AIM OF THE EXERCISE:
Without changing anything, reproduce every record below.

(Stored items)
☆ ☆ ☆ ☆ ☆
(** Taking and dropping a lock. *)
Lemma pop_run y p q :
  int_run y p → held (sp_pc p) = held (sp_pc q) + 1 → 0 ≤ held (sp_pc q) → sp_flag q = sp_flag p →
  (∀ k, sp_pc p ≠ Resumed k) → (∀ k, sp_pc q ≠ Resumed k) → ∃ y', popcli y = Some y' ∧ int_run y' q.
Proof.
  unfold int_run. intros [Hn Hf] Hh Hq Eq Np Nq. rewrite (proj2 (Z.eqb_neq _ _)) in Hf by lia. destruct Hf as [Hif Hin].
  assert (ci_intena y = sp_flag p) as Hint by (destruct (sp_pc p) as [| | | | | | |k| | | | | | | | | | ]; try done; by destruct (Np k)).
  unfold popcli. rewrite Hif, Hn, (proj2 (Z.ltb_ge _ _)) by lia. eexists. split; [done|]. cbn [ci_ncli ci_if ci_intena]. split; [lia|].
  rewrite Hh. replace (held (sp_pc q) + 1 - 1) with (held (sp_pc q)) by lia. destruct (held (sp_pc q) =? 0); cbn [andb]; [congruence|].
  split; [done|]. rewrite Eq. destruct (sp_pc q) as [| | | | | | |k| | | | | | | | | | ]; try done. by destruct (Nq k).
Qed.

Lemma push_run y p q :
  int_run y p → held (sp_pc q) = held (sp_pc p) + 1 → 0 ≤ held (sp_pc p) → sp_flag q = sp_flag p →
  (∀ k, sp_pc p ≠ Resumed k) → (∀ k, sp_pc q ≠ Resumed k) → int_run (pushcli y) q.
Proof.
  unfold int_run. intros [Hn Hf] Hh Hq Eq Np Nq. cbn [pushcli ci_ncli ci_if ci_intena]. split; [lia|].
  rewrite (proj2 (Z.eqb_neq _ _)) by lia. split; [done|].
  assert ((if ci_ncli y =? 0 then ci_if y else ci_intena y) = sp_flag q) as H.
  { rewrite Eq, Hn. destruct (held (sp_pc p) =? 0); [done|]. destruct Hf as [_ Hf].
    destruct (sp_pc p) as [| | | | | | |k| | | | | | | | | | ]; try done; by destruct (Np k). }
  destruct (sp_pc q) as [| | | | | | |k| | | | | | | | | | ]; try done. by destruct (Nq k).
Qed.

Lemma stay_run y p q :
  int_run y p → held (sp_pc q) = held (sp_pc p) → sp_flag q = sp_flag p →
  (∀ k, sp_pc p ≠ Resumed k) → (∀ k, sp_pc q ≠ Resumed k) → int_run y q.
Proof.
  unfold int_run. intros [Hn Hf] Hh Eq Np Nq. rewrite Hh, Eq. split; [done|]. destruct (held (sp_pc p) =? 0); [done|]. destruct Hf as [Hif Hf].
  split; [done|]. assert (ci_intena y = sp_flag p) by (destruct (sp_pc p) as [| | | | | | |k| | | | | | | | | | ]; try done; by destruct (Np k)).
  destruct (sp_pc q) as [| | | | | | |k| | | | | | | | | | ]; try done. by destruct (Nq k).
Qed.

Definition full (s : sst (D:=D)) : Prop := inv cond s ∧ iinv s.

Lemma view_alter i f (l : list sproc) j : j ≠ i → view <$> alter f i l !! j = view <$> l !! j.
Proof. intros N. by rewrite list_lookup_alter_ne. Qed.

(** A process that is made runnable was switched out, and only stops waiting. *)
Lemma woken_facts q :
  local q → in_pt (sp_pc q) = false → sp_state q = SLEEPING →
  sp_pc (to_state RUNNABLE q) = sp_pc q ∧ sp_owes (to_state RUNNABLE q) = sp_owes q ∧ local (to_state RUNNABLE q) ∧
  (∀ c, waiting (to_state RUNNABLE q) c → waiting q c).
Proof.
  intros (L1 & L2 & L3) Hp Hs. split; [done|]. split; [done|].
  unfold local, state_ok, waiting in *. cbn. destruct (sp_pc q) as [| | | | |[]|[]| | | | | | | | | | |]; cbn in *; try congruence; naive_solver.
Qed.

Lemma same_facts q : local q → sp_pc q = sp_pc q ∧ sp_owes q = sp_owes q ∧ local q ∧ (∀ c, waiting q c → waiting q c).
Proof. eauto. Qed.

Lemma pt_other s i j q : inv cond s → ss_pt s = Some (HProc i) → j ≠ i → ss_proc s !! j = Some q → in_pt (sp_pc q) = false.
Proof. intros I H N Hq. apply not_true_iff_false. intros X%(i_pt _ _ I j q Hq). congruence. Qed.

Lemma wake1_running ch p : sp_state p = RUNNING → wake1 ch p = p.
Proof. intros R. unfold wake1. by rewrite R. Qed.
☆ ☆ ☆ ☆ ☆
WRITTEN SOLUTION:
(** Taking and dropping a lock. *)
Lemma pop_run y p q :
  int_run y p → held (sp_pc p) = held (sp_pc q) + 1 → 0 ≤ held (sp_pc q) → sp_flag q = sp_flag p →
  (∀ k, sp_pc p ≠ Resumed k) → (∀ k, sp_pc q ≠ Resumed k) → ∃ y', popcli y = Some y' ∧ int_run y' q.
Proof.
  unfold int_run. intros [Hn Hf] Hh Hq Eq Np Nq. rewrite (proj2 (Z.eqb_neq _ _)) in Hf by lia. destruct Hf as [Hif Hin].
  assert (ci_intena y = sp_flag p) as Hint by (destruct (sp_pc p) as [| | | | | | |k| | | | | | | | | | ]; try done; by destruct (Np k)).
  unfold popcli. rewrite Hif, Hn, (proj2 (Z.ltb_ge _ _)) by lia. eexists. split; [done|]. cbn [ci_ncli ci_if ci_intena]. split; [lia|].
  rewrite Hh. replace (held (sp_pc q) + 1 - 1) with (held (sp_pc q)) by lia. destruct (held (sp_pc q) =? 0); cbn [andb]; [congruence|].
  split; [done|]. rewrite Eq. destruct (sp_pc q) as [| | | | | | |k| | | | | | | | | | ]; try done. by destruct (Nq k).
Qed.

Lemma push_run y p q :
  int_run y p → held (sp_pc q) = held (sp_pc p) + 1 → 0 ≤ held (sp_pc p) → sp_flag q = sp_flag p →
  (∀ k, sp_pc p ≠ Resumed k) → (∀ k, sp_pc q ≠ Resumed k) → int_run (pushcli y) q.
Proof.
  unfold int_run. intros [Hn Hf] Hh Hq Eq Np Nq. cbn [pushcli ci_ncli ci_if ci_intena]. split; [lia|].
  rewrite (proj2 (Z.eqb_neq _ _)) by lia. split; [done|].
  assert ((if ci_ncli y =? 0 then ci_if y else ci_intena y) = sp_flag q) as H.
  { rewrite Eq, Hn. destruct (held (sp_pc p) =? 0); [done|]. destruct Hf as [_ Hf].
    destruct (sp_pc p) as [| | | | | | |k| | | | | | | | | | ]; try done; by destruct (Np k). }
  destruct (sp_pc q) as [| | | | | | |k| | | | | | | | | | ]; try done. by destruct (Nq k).
Qed.

Lemma stay_run y p q :
  int_run y p → held (sp_pc q) = held (sp_pc p) → sp_flag q = sp_flag p →
  (∀ k, sp_pc p ≠ Resumed k) → (∀ k, sp_pc q ≠ Resumed k) → int_run y q.
Proof.
  unfold int_run. intros [Hn Hf] Hh Eq Np Nq. rewrite Hh, Eq. split; [done|]. destruct (held (sp_pc p) =? 0); [done|]. destruct Hf as [Hif Hf].
  split; [done|]. assert (ci_intena y = sp_flag p) by (destruct (sp_pc p) as [| | | | | | |k| | | | | | | | | | ]; try done; by destruct (Np k)).
  destruct (sp_pc q) as [| | | | | | |k| | | | | | | | | | ]; try done. by destruct (Nq k).
Qed.

Definition full (s : sst (D:=D)) : Prop := inv cond s ∧ iinv s.

Lemma view_alter i f (l : list sproc) j : j ≠ i → view <$> alter f i l !! j = view <$> l !! j.
Proof. intros N. by rewrite list_lookup_alter_ne. Qed.

(** A process that is made runnable was switched out, and only stops waiting. *)
Lemma woken_facts q :
  local q → in_pt (sp_pc q) = false → sp_state q = SLEEPING →
  sp_pc (to_state RUNNABLE q) = sp_pc q ∧ sp_owes (to_state RUNNABLE q) = sp_owes q ∧ local (to_state RUNNABLE q) ∧
  (∀ c, waiting (to_state RUNNABLE q) c → waiting q c).
Proof.
  intros (L1 & L2 & L3) Hp Hs. split; [done|]. split; [done|].
  unfold local, state_ok, waiting in *. cbn. destruct (sp_pc q) as [| | | | |[]|[]| | | | | | | | | | |]; cbn in *; try congruence; naive_solver.
Qed.

Lemma same_facts q : local q → sp_pc q = sp_pc q ∧ sp_owes q = sp_owes q ∧ local q ∧ (∀ c, waiting q c → waiting q c).
Proof. eauto. Qed.

Lemma pt_other s i j q : inv cond s → ss_pt s = Some (HProc i) → j ≠ i → ss_proc s !! j = Some q → in_pt (sp_pc q) = false.
Proof. intros I H N Hq. apply not_true_iff_false. intros X%(i_pt _ _ I j q Hq). congruence. Qed.

Lemma wake1_running ch p : sp_state p = RUNNING → wake1 ch p = p.
Proof. intros R. unfold wake1. by rewrite R. Qed.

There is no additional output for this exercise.